■ Exercise
Could you please find each line in the records that contains the word "match" and copy it?

■ Provided entries
=== Begin Enclosure ===
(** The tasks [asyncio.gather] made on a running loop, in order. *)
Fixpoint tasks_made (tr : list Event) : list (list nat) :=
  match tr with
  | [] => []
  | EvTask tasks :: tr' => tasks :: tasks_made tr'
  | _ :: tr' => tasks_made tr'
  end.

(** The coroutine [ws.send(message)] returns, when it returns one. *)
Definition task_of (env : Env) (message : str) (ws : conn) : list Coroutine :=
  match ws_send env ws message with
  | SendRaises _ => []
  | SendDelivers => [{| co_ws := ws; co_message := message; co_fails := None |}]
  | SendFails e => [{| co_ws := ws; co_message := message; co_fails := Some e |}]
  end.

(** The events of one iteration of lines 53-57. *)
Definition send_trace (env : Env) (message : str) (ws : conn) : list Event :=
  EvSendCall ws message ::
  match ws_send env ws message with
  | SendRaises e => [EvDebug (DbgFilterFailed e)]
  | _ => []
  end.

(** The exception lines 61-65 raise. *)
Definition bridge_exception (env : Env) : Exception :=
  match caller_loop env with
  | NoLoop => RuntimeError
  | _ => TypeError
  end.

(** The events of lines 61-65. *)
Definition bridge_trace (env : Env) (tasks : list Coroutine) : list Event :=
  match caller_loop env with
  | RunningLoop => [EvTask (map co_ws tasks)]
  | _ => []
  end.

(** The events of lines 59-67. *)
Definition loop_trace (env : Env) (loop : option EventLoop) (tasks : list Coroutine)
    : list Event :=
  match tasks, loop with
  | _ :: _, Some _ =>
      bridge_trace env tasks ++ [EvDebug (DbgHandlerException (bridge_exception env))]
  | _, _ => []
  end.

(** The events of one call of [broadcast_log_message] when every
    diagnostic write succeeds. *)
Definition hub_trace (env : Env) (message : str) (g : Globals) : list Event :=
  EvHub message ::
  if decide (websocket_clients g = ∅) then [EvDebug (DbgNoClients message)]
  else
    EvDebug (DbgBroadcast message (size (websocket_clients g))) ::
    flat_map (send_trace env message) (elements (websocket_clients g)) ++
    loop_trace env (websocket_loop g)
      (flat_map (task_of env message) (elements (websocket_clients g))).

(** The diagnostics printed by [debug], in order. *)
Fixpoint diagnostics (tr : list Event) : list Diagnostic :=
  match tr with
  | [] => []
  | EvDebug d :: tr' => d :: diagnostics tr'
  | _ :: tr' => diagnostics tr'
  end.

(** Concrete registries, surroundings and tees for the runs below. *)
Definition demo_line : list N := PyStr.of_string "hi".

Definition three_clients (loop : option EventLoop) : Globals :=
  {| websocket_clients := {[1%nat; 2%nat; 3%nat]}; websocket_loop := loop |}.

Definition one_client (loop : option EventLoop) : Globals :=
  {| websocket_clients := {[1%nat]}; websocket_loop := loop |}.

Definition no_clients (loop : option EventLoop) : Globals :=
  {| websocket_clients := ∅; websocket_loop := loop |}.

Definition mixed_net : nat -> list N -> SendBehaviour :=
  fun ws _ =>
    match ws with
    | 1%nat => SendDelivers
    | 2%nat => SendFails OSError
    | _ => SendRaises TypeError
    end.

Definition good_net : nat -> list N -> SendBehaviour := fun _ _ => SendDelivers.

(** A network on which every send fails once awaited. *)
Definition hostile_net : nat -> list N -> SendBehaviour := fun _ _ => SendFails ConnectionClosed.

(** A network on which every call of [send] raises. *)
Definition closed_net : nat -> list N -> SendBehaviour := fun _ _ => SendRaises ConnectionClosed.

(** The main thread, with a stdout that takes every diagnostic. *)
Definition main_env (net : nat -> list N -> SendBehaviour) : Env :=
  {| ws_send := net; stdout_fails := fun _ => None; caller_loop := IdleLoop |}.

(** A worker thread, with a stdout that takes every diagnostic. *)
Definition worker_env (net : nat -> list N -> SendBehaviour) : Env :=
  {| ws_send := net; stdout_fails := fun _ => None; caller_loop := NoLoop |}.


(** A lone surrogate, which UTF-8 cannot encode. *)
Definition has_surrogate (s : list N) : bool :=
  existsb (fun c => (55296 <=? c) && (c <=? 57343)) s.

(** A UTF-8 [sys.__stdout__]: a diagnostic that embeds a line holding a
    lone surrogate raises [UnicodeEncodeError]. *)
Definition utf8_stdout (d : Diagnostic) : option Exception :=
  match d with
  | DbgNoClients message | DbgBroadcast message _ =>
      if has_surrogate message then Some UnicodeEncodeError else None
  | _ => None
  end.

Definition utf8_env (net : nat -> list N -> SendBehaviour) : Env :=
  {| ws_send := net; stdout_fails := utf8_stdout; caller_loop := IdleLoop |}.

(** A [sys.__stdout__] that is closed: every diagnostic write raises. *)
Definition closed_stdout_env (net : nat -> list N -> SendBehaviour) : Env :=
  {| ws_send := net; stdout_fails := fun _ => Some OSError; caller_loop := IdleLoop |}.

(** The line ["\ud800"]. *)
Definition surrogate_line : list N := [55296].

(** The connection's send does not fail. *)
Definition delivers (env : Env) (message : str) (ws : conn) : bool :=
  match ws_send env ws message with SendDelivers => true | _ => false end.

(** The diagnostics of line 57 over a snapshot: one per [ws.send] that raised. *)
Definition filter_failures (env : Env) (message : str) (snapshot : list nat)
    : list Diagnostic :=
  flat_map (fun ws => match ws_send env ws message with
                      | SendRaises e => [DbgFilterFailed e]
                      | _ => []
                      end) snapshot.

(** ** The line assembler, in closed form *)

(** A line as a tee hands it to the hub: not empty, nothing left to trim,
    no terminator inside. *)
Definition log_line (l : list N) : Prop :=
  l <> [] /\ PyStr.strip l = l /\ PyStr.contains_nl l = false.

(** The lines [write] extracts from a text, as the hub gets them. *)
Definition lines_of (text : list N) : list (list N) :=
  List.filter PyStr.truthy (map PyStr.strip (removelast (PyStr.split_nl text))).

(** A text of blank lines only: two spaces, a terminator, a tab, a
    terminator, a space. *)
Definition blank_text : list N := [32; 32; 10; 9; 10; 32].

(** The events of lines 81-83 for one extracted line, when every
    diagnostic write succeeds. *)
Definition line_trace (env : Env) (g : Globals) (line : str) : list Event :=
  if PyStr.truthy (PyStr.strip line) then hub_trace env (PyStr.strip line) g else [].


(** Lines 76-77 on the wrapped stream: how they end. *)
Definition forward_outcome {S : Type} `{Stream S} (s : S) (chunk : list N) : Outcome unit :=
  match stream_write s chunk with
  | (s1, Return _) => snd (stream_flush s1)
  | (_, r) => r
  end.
=== End Enclosure ===
■ Task response
  match tr with
  match ws_send env ws message with
  match ws_send env ws message with
  match caller_loop env with
  match caller_loop env with
  match tasks, loop with
  match tr with
    match ws with
  match d with
  match ws_send env ws message with SendDelivers => true | _ => false end.
  flat_map (fun ws => match ws_send env ws message with
  match stream_write s chunk with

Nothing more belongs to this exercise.